Data extracted from a collection:
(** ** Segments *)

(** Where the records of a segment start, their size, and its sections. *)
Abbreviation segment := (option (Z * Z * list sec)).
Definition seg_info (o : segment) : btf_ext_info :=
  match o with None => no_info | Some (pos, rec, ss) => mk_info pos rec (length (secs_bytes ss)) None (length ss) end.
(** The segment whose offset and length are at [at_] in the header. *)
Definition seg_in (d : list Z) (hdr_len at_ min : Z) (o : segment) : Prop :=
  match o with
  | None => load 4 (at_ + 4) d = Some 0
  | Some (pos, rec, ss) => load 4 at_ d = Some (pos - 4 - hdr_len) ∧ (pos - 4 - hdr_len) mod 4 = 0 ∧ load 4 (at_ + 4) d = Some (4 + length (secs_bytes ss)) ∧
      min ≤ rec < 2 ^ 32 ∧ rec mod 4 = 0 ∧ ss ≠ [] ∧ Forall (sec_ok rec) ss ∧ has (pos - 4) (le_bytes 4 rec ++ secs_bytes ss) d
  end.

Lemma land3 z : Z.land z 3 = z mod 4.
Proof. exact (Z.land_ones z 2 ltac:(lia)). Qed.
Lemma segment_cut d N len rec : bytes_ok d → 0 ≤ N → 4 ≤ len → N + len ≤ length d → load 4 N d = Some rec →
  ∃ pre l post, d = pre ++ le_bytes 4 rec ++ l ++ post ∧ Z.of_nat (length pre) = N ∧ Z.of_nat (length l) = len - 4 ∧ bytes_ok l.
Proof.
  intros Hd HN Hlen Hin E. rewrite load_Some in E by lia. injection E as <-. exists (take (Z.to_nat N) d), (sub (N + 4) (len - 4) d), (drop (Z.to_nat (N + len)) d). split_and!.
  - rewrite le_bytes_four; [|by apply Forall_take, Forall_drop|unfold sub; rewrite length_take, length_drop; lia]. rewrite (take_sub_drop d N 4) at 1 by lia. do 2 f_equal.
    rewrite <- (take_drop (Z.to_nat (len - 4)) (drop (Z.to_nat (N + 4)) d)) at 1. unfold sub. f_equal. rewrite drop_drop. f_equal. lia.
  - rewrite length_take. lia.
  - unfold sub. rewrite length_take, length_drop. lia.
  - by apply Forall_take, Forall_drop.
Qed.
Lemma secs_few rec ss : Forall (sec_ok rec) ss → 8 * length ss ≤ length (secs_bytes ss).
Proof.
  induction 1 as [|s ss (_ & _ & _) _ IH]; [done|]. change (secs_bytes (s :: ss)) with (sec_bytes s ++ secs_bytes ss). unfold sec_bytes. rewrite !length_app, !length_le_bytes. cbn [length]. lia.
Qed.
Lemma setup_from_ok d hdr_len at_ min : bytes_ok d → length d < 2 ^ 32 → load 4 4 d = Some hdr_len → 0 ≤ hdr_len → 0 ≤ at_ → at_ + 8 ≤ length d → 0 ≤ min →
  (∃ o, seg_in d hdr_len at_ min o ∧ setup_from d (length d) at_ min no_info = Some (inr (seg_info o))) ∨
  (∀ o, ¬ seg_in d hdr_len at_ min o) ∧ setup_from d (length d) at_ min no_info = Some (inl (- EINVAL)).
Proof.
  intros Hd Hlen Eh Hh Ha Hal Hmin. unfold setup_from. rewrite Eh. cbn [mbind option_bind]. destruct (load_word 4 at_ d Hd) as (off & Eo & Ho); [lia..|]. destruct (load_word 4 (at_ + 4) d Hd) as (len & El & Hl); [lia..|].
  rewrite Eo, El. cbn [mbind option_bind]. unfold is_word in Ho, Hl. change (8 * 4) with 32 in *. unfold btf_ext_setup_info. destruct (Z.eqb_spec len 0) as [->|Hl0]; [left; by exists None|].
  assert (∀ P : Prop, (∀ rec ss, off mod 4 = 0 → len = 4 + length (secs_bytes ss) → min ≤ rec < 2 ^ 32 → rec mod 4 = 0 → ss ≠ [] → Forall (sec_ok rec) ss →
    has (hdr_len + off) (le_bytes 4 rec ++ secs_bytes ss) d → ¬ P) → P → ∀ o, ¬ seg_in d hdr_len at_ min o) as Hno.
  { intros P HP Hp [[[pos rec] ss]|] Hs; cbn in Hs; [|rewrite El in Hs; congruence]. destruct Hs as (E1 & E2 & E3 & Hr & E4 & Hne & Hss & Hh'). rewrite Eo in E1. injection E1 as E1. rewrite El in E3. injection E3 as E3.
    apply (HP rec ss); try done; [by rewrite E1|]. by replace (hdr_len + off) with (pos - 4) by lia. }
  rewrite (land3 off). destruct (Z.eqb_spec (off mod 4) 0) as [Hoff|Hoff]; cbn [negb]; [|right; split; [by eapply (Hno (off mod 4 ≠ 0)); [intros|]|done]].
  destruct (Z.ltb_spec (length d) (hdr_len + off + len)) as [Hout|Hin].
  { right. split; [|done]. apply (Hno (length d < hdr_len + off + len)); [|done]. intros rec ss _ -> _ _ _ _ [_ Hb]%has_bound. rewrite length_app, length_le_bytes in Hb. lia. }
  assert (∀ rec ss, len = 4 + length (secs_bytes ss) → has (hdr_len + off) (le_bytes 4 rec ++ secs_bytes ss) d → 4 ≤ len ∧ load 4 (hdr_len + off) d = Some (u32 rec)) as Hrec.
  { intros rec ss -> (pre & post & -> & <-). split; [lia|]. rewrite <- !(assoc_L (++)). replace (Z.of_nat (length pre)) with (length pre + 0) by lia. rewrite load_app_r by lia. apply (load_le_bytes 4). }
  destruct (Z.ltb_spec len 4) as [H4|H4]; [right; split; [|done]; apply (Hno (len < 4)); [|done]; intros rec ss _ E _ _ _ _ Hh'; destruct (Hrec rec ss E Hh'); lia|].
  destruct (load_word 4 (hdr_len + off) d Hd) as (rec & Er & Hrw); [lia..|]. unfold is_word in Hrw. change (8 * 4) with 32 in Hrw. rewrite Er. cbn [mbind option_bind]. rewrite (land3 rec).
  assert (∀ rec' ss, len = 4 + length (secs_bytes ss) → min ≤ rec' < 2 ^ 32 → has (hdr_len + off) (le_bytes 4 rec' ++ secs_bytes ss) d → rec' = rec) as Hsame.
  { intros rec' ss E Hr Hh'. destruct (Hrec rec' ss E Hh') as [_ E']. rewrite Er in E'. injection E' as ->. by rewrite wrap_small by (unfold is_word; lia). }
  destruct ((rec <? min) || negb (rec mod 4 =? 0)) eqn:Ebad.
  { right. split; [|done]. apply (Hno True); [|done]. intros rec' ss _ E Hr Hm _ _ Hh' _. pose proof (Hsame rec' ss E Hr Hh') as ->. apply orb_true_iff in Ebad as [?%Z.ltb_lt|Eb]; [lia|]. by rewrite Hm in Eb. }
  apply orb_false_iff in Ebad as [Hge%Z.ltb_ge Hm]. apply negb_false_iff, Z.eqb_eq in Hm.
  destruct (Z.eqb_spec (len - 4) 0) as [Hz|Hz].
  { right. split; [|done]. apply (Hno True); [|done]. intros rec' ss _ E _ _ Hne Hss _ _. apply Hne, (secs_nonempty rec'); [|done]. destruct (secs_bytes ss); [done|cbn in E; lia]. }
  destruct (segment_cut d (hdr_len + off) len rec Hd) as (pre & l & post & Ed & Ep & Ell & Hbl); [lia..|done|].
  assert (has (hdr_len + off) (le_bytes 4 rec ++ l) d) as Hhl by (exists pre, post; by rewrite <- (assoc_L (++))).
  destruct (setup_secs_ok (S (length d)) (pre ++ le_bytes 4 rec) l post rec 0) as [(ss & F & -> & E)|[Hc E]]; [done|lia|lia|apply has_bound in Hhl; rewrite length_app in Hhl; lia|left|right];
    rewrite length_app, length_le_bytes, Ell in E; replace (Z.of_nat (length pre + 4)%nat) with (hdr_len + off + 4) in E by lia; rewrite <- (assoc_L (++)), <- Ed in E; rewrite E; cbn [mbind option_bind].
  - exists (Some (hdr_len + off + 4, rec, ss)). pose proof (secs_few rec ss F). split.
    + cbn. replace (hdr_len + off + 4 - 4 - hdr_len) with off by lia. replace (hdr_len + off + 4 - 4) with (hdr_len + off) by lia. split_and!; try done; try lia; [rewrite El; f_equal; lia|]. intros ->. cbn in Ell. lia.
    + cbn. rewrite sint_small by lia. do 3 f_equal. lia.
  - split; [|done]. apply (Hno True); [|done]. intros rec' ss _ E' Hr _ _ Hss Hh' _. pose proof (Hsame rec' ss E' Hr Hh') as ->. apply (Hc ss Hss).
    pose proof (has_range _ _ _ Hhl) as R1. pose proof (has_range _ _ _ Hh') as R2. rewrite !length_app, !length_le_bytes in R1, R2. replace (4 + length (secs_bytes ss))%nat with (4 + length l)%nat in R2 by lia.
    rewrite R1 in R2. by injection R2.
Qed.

==

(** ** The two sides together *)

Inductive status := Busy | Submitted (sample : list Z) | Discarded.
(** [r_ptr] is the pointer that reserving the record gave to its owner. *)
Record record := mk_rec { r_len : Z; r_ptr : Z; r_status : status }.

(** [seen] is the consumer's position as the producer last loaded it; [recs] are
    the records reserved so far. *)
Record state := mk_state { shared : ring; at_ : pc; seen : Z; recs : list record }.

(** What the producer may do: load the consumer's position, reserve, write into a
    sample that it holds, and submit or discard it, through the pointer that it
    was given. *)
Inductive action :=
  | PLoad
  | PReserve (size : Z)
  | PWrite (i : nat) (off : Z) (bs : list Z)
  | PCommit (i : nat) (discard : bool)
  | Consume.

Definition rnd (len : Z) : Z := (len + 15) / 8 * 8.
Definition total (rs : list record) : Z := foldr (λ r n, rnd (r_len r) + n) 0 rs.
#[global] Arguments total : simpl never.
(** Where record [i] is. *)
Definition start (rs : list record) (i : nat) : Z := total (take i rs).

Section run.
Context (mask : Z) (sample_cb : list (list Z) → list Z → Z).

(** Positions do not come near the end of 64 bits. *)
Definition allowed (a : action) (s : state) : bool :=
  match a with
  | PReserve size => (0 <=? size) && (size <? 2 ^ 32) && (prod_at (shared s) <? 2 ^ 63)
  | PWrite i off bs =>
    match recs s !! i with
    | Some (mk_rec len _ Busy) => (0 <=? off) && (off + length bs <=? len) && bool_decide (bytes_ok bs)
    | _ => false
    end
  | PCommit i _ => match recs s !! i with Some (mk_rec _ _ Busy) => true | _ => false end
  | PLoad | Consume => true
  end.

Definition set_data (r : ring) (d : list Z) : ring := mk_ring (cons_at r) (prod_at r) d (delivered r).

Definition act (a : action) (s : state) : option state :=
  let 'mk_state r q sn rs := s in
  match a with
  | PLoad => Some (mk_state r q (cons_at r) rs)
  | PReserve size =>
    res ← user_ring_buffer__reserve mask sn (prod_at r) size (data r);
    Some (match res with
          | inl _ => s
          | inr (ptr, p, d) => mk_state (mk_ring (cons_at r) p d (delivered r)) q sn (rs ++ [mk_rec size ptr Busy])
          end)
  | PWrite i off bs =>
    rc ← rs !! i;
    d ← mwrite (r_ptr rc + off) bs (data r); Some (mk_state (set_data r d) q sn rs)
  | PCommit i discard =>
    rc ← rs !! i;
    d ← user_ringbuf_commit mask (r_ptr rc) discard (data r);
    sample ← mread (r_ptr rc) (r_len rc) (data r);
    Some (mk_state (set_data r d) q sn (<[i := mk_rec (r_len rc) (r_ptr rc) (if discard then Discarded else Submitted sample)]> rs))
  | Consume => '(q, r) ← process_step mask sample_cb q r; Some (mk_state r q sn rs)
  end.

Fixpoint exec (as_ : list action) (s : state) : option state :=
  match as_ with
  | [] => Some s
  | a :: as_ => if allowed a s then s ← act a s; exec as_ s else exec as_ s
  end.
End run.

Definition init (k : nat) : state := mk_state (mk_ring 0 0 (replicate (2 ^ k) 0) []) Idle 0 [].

- What you need to do
In the records above, find each line that mentions the word "shared", and copy it.

- Solution to the problem
Record state := mk_state { shared : ring; at_ : pc; seen : Z; recs : list record }.
  | PReserve size => (0 <=? size) && (size <? 2 ^ 32) && (prod_at (shared s) <? 2 ^ 63)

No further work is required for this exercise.